Minimalism is all about uncluttering and paring down to the essentials, yet there is no need to adopt a black-and-white attitude to consider yourself a simplist.
Welcome a little hygge into your life and uncluttering will be a pleasurable experience rather than a decluttering chore that needs to be repeated on a frequent basis.
What is hygge and what does it have to do with enjoying an uncluttered life?
Hygge is a Danish word that embraces the complexity of both feelings and experiences in real time. It acknowledges that moment when you are absolutely present and you are happily satisfied with your existence in the world.
In essence, hygge is a cozy sort of minimalism with a wonderful aspect of simplicity! It helps us create a relaxing atmosphere where we can enjoy the company of others, at the same time it is that pivotal moment, when we are alone with a hot drink and we know that our life is headed in the right direction.
How can you go about to unclutter your living room?
For starters, take a good look around your living room. Are there areas where clutter gets piled up? On the sofa? Or the coffee table? Is your bookshelf stuffed with books you have never read?

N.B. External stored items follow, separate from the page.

(* ===== verification/ApiLockingTheorems.v ===== *)
(** * Locks of API requests: the theorems

    Exclusion of handlers, the end of a request's commands, the exact outcome of
    taking and freeing a lock without interference, and the runs in which the
    locks do not protect. *)

From S2P Require Import Prelude LockUtils ApiLocking ApiLockingFacts ApiLockingBounds ApiLockingAlone.

(** ** Exclusion *)

Section exclusion.
Context `{RedisLaws} (conf : LockSettings) (cluster : bool).

Definition initial (srv : server) : System := {| redis := srv; requests := ∅ |}.

Lemma initial_inv srv : lock_inv (initial srv).
Proof. apply map_Forall_empty. Qed.

(** [C5] Two requests whose locks share a key do not run their handlers at the
    same time, in any interleaving of any number of requests, with commands and
    replies lost anywhere, from any content of Redis, as long as no key expires
    that an unanswered request has set and the keys of each request differ. *)
Theorem handlers_exclude srv es s id id' r r' k :
  good_run conf cluster es (initial srv) → run conf cluster es (initial srv) = Some s →
  requests s !! id = Some r → requests s !! id' = Some r' →
  phase r = Handling → phase r' = Handling →
  k ∈ request_keys r → k ∈ request_keys r' → id = id'.
Proof.
  intros Hgood Hrun Hr Hr' Hph Hph' Hk Hk'. destruct (decide (id = id')) as [|Hne]; [done|exfalso].
  eapply (lock_inv_exclusive s id id' r r' k); try done. eapply lock_inv_run; [done| |done].
  apply initial_inv.
Qed.

(** The payment whose lock a request takes. *)
Definition intent_of (i : PaymentIdType) : option string :=
  match i with PaymentIntentId p => Some p | _ => None end.

Definition locked_payment (req : PaymentsApiRequest) : option string :=
  match req with
  | PaymentsRequest i _ _ => i ≫= intent_of
  | PaymentsRetrieveRequest i force_sync => if force_sync then intent_of i else None
  | PaymentsRedirectResponseData i => intent_of i
  | PaymentsStartRequest p | PaymentsSessionRequest p | PaymentsDynamicTaxCalculationRequest p
  | PaymentsPostSessionTokensRequest p | PaymentsUpdateMetadataRequest p
  | PaymentsCompleteAuthorizeRequest p | PaymentsCancelRequest p
  | PaymentsCancelPostCaptureRequest p | PaymentId p | PaymentsExtendAuthorizationRequest p
  | PaymentsCaptureRequest p | FPaymentsApproveRequest p | FPaymentsRejectRequest p
  | PaymentsIncrementalAuthorizationRequest p | PaymentsExternalAuthenticationRequest p => Some p
  | PaymentsManualUpdateRequest _ => None
  end.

Are there toys on the floor that should be put away in the kids room?
Do you have so much stuff, that you have no idea where to even start to get rid of it?
Remember that you are not alone in having too much stuff. Most of us are inundated with abundant things in our homes and in our lives – most of it that we do not use or need.
There are many ways to go about uncluttering:
- Room by room
- Box by box
- Hour by hour
- 15 min at a time
So, when you come to the realization that your living space is no longer as comfortable and as cozy as it used to be, begin to unclutter your living room to open up the space and relieve yourself from the unwanted anxiety of living with the “gifts” of others. Consider for a moment that we all carry energy around with us, and for better or worse, it attaches to all that we touch and spend time with. Your emotions are part of you, they are part of your home and they are visible to others. If your home is cluttered, it may be a subtle warning that your life is cluttered too, so take time to make sure that you are giving attention to whom and where it is needed via the uncluttering process.
But, back to the living room. It should be a space for relaxing and hosting guests (yes, you should have a party once in a while!) and it should be a place of refuge from your busy day.
Anything unnecessary to aid your relaxation should be removed immediately.
Get rid of your television, so that you are not informed of the latest danger, or the newest pharmaceutical that you must try for this inflammation or that digestive disorder. Rather than watching a screen for entertainment, try and amuse yourself as well as your family members and friends. Screen time is a big issue nowadays – screens linger around in small versions (smart phones), to medium size (tablets), to laptops and larger. Limit your time on them, so that you can experience real life, not virtual reality.
Unclutter your walls. Limit the amount of pictures and artwork on your walls. No need to focus on the numbers, keep only what is aesthetically pleasing to you.
Unclutter your furniture. A couch, if it fits, a couple of comfy chairs, a small table for hot and cold drinks. It doesn’t take much to fill a room, so be careful not to overdo it. Sometimes we hold onto furniture for sentimental reasons, even if it doesn’t fit our style. Find a hygge balance between the two if you are struggling with the thought that you should keep it all. What feels good for you? Don’t fall into the trap of keeping things, and displaying them, for the sake of others.
Unclutter your bookshelf. Books are made to be read, perhaps, looking deeper, they are transient journeys that have a definite end and maybe, just maybe,
they should be treated as such. Rather than hold onto the memory of a book that you just read, and are unlikely to ever pick up and flip through the pages again, pass the book on to another person. Leave it at a laundromat, take it to a charity shop, donate it to a school or shelter, recycle it if you believe that it is not worth much at all.
There is no need to keep everything that you receive as a gift, or even that you have bought for yourself at one time or another. Your tastes change, even your perception of minimalism changes over time – so how much is enough? That’s the question that gets asked most often.
And the answer is constantly evolving. There is no right answer, there is only your answer.
I will let you in on a little secret though… More space = more freedom. So the more you can unclutter your living room, and every room in your house, the more you will find time for spontaneous laughter, enlivening conversation, the space for play and overall happiness.
It is not our things, or abundant stuff that makes us who we are. It is our experiences in life that help us decide where our future will take us. With less stuff we are free to see and to evolve in the world.
Life truly begins with an uncluttered house.